En el atentado más grave contra el ejército de los Estados Unidos durante la posguerra, la resistencia iraquí derribó ayer con un misil un helicóptero que transportaba militares que se encontraban de licencia: dejó 16 soldados muertos e hirió a otros 20. El secretario de Defensa, Donald Rumsfeld, que se encuentra bajo una fuerte presión en su país por el gran número de bajas que se están produciendo, reconoció que ayer fue un «día trágico». La guerrilla urbana se está convirtiendo, de esta manera, en un verdadero drama para la inteligencia militar estadounidense. El hecho es de tal magnitud que inclusive, durante toda la guerra, un solo día había registrado un número mayor de muertos, cuando cayeron 28 soldados en combate. Además, ayer, dos civiles norteamericanos que trabajaban para el Pentágono fueron asesinados en Falluja.
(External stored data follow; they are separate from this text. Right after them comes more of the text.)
Lemma conn_step_ok s s' : conn_ok s → step s s' → conn_ok s'.
Proof.
  intros H Hs. destruct Hs as
    [s stopped Hl Hc|s stopped Hl Hm Ha Hn|s stopped Hl Hm Ha|s Hl Ht|s Hl Ht|s Ht
    |s i a ok cc Hi Hst|s i a Hi Hst|s i a Hi Hst|s i a Hi Hse Hw Hp|s i a Hi Hse Hw Hp Hlt
    |s i a k err m Hi Hse Hw Hk Hkm|s i a b err ts Hi Hst|s i a b Hi Hst Hl Hr Hd|s i a pre b Hi Hst
    |s i a Hi Hst Hd|s chunk err Hr Hc Hne].
  - apply set_loop_ok; [by apply stopTimer_ok|done| |]; unfold stopTimer; by destruct (_ && _); simpl; rewrite Hl.
  - destruct (may_start_inv s Hm) as (Hc & Hnew & _). unfold stopTimer. simpl.
    rewrite (ok_timer _ H), Hnew. simpl. by apply emit_max_ok.
  - destruct (may_start_inv s Hm) as (Hc & Hnew & HP). by apply conn_start_ok.
  - destruct H as [H1 H2 H3 H4 H5 H6 H7 H8 H9 H10 H11 H12]. split; simpl; try done.
    destruct H12 as [?|[?|(_ & _ & _ & [?|?])]]; [by left|right; by left|congruence..].
  - apply set_loop_ok; [done..|]. by rewrite Hl.
  - destruct H as [H1 H2 H3 H4 H5 H6 H7 H8 H9 H10 H11 H12]. by split.
  - assert (conn_ok (set_try i (to_stage (Dialed ok) a) s)) as H'.
    { pose proof (try_at _ _ _ H Hi) as [T1 T2 T3 T4]. rewrite Hst in T4.
      eapply set_try_ok; [done..|by split| |done]. unfold live. by rewrite Hst. }
    destruct cc; [by apply stop_flags_ok|done].
  - eapply finish_ok; [done..|]. unfold live. by rewrite Hst.
  - pose proof (try_at _ _ _ H Hi) as [T1 T2 T3 T4]. rewrite Hst in T4.
    eapply set_try_ok; [done..|by split| |done]. unfold live. by rewrite Hst.
  - pose proof (try_at _ _ _ H Hi) as [T1 T2 T3 T4].
    eapply sender_ok; [done..|]. simpl. by rewrite Hw.
  - pose proof (try_at _ _ _ H Hi) as [T1 T2 T3 T4]. destruct (sending_alive a Hse) as (_ & ? & _).
    eapply sender_ok; [done..|]. simpl. intros m [= <-]. split; [lia|done].
  - pose proof (try_at _ _ _ H Hi) as [T1 T2 T3 T4]. destruct (T3 m Hw) as [[Hm1 Hm2] _].
    eapply sender_ok; [done..| | |done]; simpl; [|lia].
    rewrite T1. apply take_take_drop.
  - destruct (err || negb ts || hasWinner s) eqn:E.
    + unfold respond. rewrite E. pose proof (try_at _ _ _ H Hi) as [T1 T2 T3 T4].
      eapply set_try_ok; [done..|by split| |done]. unfold live. by rewrite Hst.
    + apply orb_false_iff in E as [[-> ->%negb_false_iff]%orb_false_iff E]. by apply win_ok.
  - pose proof (try_at _ _ _ H Hi) as [T1 T2 T3 T4].
    eapply set_try_ok; [done..| |by unfold live; rewrite Hst|by unfold winner; rewrite Hst].
    split; simpl; [done..|]. split_and!; [|done..]. unfold relay_prefix.
    destruct (Nat.ltb_spec (sent a) (length (data s))) as [El|El]; [done|]. symmetry. by apply drop_ge.
  - eapply finish_ok; [done..|]. unfold live. by rewrite Hst.
  - eapply finish_ok; [done..|]. unfold live. by rewrite Hst.
  - by apply read_ok.
Qed.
Ante esta situación, senadores republicanos y demócratas dijeron que el Congreso de EE.UU. está considerando enviar más tropas a Irak.
El helicóptero derribado volaba cerca de otro Chinook-47 en dirección al aeropuerto de Bagdad, desde donde salen los aviones militares que, entre otros servicios, llevan y traen a los soldados destacados en Irak.
Las víctimas mortales y los heridos estaban destinados en la base de Ridgeway, situada cerca de la localidad de Falluja, a unos 65 kilómetros al oeste de las capital iraquí y escenario frecuente de ataques contra las tropas estadounidenses.
En las proximidades del lugar donde se estrelló el aparato y mientras el personal estadounidense recogía los cuerpos de las víctimas, varias decenas de campesinos celebraban el ataque contra las fuerzas de Estados Unidos.